Masterbike is a contest held on an annual basis to determine the best sport bikes of the year. Motociclismo, a Spanish sport bike magazine, invites cooperating magazines from all over the world (In Moto and Motosprint for Italy, Motociclismo Spain, Motociclismo Brazil, Motorrad, PS, Kickstart, MCN, Australian MCN, Cycle World, Motosprint, In Moto, Moto, Motociclismo Mexico, Motociclismo Portugal, Bike, Bike India, and Motorcyclist) and motorcycle manufacturers as well to join this pure racetrack comparison test. Categories are broken into Supersport, Superbike, and Maxisport.

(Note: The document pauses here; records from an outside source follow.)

Lemma update_locked_spec v0 (Hmine : h_mine v0 = ∅) :
  always (update_safe v0) (update_ended v0) (update_locked yaml_stream yaml_decode yaml_marshal egid path fn) v0.
Proof.
  assert (fresh (kept path v0) (h_fails v0) v0) as H0 by done.
  assert (forall f v, fresh (kept path v0) f v -> update_safe v0 v) as HP by (intros f v; by apply fresh_steady).
  unfold update_locked, LoadUsers. apply always_bind, always_bind. unfold Read. eapply always_mono, (read_spec path v0 1048576 true _ 0 eq_refl HP (h_fails v0)); [|done|lia].
  intros r v1 ((f & Hf & Hv1) & Hr & _). cbn [Prog.always]. apply read_current in Hr.
  assert (kept path v0 v1) as Hk1 by apply Hv1.
  set (loaded := match r with Err e => Err (LRead e) | Ok data => ParseUsers data end) in *. clearbody loaded. clear r.
  assert (forall uf, current v0 = Some uf -> always (update_safe v0) (update_ended v0)
    (match updated fn uf with
     | Err e => Ret (Err e)
     | Ok (out, a) => let! r := ReplacePreservingOwner egid path 384 416 (mkEmission [out] false) in Ret (match r with Err e => Err (UpReplace e) | Ok _ => Ok a end)
     end) v1) as Hgo.
  { intros uf Hc. destruct (updated fn uf) as [[out a]|e] eqn:E; [|done]. apply always_bind. assert (outcome v0 = Some (out, a)) as Ho by (unfold outcome; by rewrite Hc, E).
    assert (written v0 = mkEmission [out] false) as Hw by (unfold written; by rewrite Ho). unfold update_safe. rewrite Hw.
    eapply always_mono, (replace_spec egid path 384 416 (mkEmission [out] false) (respects path) (kept path v0) (fun _ => True)).
    - intros [[]|e] v [Hs He]; cbn; [|apply He]. destruct He as (_ & _ & k & Hk & Hn & _). by exists out, k.
    - apply respects_interferes.
    - apply respects_kept.
    - apply kept_entry.
    - done.
    - exact Hv1. }
  destruct loaded as [uf|[[[]| | | | |]| | |]]; try done; by apply Hgo.
Qed.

Winners are determined by a rating that is the attribution of the score for the best lap time overall (40%), the fastest lap set for each rider (40%) and the individual rating by each rider (20%). Only the winners of Supersport, Superbike and Maxisport class reach the final comparison where an overall Masterbike winner is chosen for the year.

Results

2005 

Masterbike 2005 was the 8th annual Masterbike. It took place on the Ricardo Tormo circuit at Valencia on 15 June 2005 directly after the Superbike World Championship race weekend.

2006 

Masterbike 2006 was the 9th annual Masterbike. It took place on the Jerez circuit in Spain on 31 May 2006.

2007 

Masterbike 2007 was the 10th annual Masterbike. It took place on the Jerez circuit in Spain in May, 2007.

2008 

Masterbike 2008 was the 11th annual Masterbike. It took place at Albacete Circuit in Spain.